Pelanggaran Kebebasan Beragama Meningkat, Kewibawaan Presiden Dipertanyakan

- 15 Februari 2023, 18:00 WIB
Petugas Satpol PP menurunkan kubah yang menjadi simbol bangunan yang disebut Masjid Jamaah Ahmadiyah di Kabupaten Sintang 29 Januari 2022 lalu.
Petugas Satpol PP menurunkan kubah yang menjadi simbol bangunan yang disebut Masjid Jamaah Ahmadiyah di Kabupaten Sintang 29 Januari 2022 lalu. /Istimewa/Warta Ahmadiyah

Pedoman Tangerang - Direktur Riset SETARA Institute Halili Hasan mempertanyakan kewibawaan Presiden lantaran perintah dan teguran Jokowi kepada para kepala daerah dan Forkopimda agar kebebasan beragama dan beribadah dijamin negara justru diabaikan. 

Fakta Bupati dan Forkopimda Sukabumi pada awal Februari 2023 melarang muslim Ahmadiyah di Parakansalak membangun sarana pendidikan maupun kegiatan keagamaan lainnya dan sebelumnya, 26 Januari 2023, Forkopimda Sintang, Kalimantan Barat, menyesatkan Ahmadiyah dan melarang mereka melakukan aktivitas keagamaan , bagi Halili, menjadi bentuk pembangkangan para kepala daerah.

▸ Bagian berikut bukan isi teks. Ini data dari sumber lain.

(** *** C1: the order of the pipeline *)

(** C1.  In every run of the audio handler the steps of the pipeline occur
    in the order download, transcode (decode, then export), call of the
    model, reply, each at most once and none without all the earlier ones:
    the steps of the run are an initial segment of that sequence.  Each step
    starts from what the step before it returned: the decoder reads the
    downloaded bytes, the export takes the decoded segment, the request
    carries the exported WAV, and the reply with the transcription comes
    after the call of the model. *)
Theorem C1_pipeline_steps_in_order (u : Update) (st : State) :
  (exists n,
      pipeline_steps (trace_of (handle_audio u) st) = firstn n pipeline_order) /\
  (forall src r,
      In (EvFromFile src r) (trace_of (handle_audio u) st) ->
      exists f b,
        In (EvDownload f (Ok b)) (trace_of (handle_audio u) st) /\
        src = BytesIO.of_bytes b) /\
  (forall seg fmt r,
      In (EvExport seg fmt r) (trace_of (handle_audio u) st) ->
      exists src, In (EvFromFile src (Ok seg)) (trace_of (handle_audio u) st)) /\
  (forall mdl parts r,
      In (EvGenerateContent mdl parts r) (trace_of (handle_audio u) st) ->
      exists seg wav,
        In (EvExport seg "wav" (Ok wav)) (trace_of (handle_audio u) st) /\
        parts = [InlineData MIME_WAV (Base64.b64encode wav); Text PROMPT]) /\
  (forall m text r,
      In (EvReplyText m text r) (trace_of (handle_audio u) st) ->
      starts_with TRANSCRIPTION_HEADER text = true ->
      exists mdl parts r',
        In (EvGenerateContent mdl parts r') (trace_of (handle_audio u) st)).
Proof.
  remember (trace_of (handle_audio u) st) as tr eqn:Htr.
  revert Htr. run.
  all: intros ->; split;
    [ first [ now exists 0 | now exists 1 | now exists 2 | now exists 3
            | now exists 4 | now exists 5 ] |].
  all: repeat split; intros;
    match goal with H : In _ _ |- _ => in_cases H end;
    try discriminate;
    repeat eexists; pick.
Qed.

(** *** C2: the text of the reply *)

(** C2.  When the statements of the handler up to the reply complete and the
    model returned a response with text [t], the handler has sent to the
    user's message the text made of the header
    "📝 Transcription and Translation:", two line feeds, and then [t], and
    no other message that carries the header. *)
Theorem C2_reply_is_header_then_model_text
    (u : Update) (st : State) pm mdl parts resp t :
  result_of (handle_audio_reply u) st = Ok pm ->
  In (EvGenerateContent mdl parts (Ok resp)) (trace_of (handle_audio u) st) ->
  response_text resp = Ok t ->
  exists m sent,
    message u = Some m /\
    In (EvReplyText m (TRANSCRIPTION_HEADER +++ t) (Ok sent))
       (trace_of (handle_audio u) st) /\
    forall m' text r,
      In (EvReplyText m' text r) (trace_of (handle_audio u) st) ->
      starts_with TRANSCRIPTION_HEADER text = true ->
      text = TRANSCRIPTION_HEADER +++ t.
Proof.
  remember (trace_of (handle_audio u) st) as tr eqn:Htr.
  remember (result_of (handle_audio_reply u) st) as rr eqn:Hrr.
  revert Htr Hrr. run.
  all: intros -> -> Hok Hin Htext; try discriminate Hok.
  all: in_cases Hin; reconcile.
  all: do 2 eexists; split; [reflexivity |]; split; [pick |].
  all: intros m' text r' H Hs; in_cases H; try discriminate Hs; reflexivity.
Qed.

(** *** C3: what is sent to the model *)

(** C3.  [convert_to_wav] returns a stream that holds the whole WAV export
    of the decoded input and is positioned at its start, and every request
    a run of the handler sends to the model consists of one inline part of
    mime type "audio/wav", whose data is the base64 encoding of the whole
    WAV export of the decoding of the downloaded bytes, followed by the
    prompt. *)
Theorem C3_payload_is_whole_wav :
  (forall self b st seg wav,
      decode pydub b = Ok seg ->
      encode pydub seg "wav" = Ok wav ->
      result_of (convert_to_wav pydub self (BytesIO.of_bytes b)) st
      = Ok (BytesIO.mk wav 0 false) /\
      BytesIO.read (BytesIO.mk wav 0 false)
      = Ok (wav, BytesIO.mk wav (List.length wav) false)) /\
  (forall u st mdl parts r,
      In (EvGenerateContent mdl parts r) (trace_of (handle_audio u) st) ->
      exists f b seg wav,
        In (EvDownload f (Ok b)) (trace_of (handle_audio u) st) /\
        decode pydub b = Ok seg /\
        encode pydub seg "wav" = Ok wav /\
        parts = [InlineData "audio/wav" (Base64.b64encode wav); Text PROMPT]).
Proof.
  split.
  - intros self b st seg wav Hd He. split; [| reflexivity].
    unfold convert_to_wav, AudioSegment_from_file, AudioSegment_export,
      result_of, bind, perform, lift, ret.
    rewrite read_of_bytes. cbn [fst snd history]. rewrite Hd.
    cbn [fst snd history]. rewrite He. now rewrite write_empty.
  - intros u st mdl parts r H.
    destruct (api_call_inv u st mdl parts r H)
      as (f & b & seg & wav & Hin & _ & Hd & He & _ & Hp).
    now exists f, b, seg, wav.
Qed.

“Kewibawaan Presiden dipertanyakan. Padahal pernyataan Jokowi dalam Rapat Koordinasi Nasional Kepala Daerah dan Forkopimda Tahun 2023 di Bogor (17/1) disaksikan publik Indonesia, karena hampir semua media besar mengangkatnya. Sudah dicoreng muka Jokowi,” kata Halili dalam konferensi pers yang digelar Koalisi Advokasi Kebebasan Beragama dan Berkeyakinan di kantor YLBHI, Jakarta Pusat, 15 Februari 2023.

Kekecewaan masih maraknya praktik pelanggaran kebebasan beragama dan berkeyakinan yang dilakukan oleh pemerintah daerah disampaikan oleh juru bicara Jemaat Ahmadiyah Indonesia (JAI) Yendra Budiana.

“Ternyata, pernyataan Presiden Jokowi bahwa ‘jangan sampai kesepakatan mengalahkan konstitusi’ diabaikan oleh kepala daerah yang melarang Ahmadiyah melakukan aktivitas keagamaan,” ungkap Yendra.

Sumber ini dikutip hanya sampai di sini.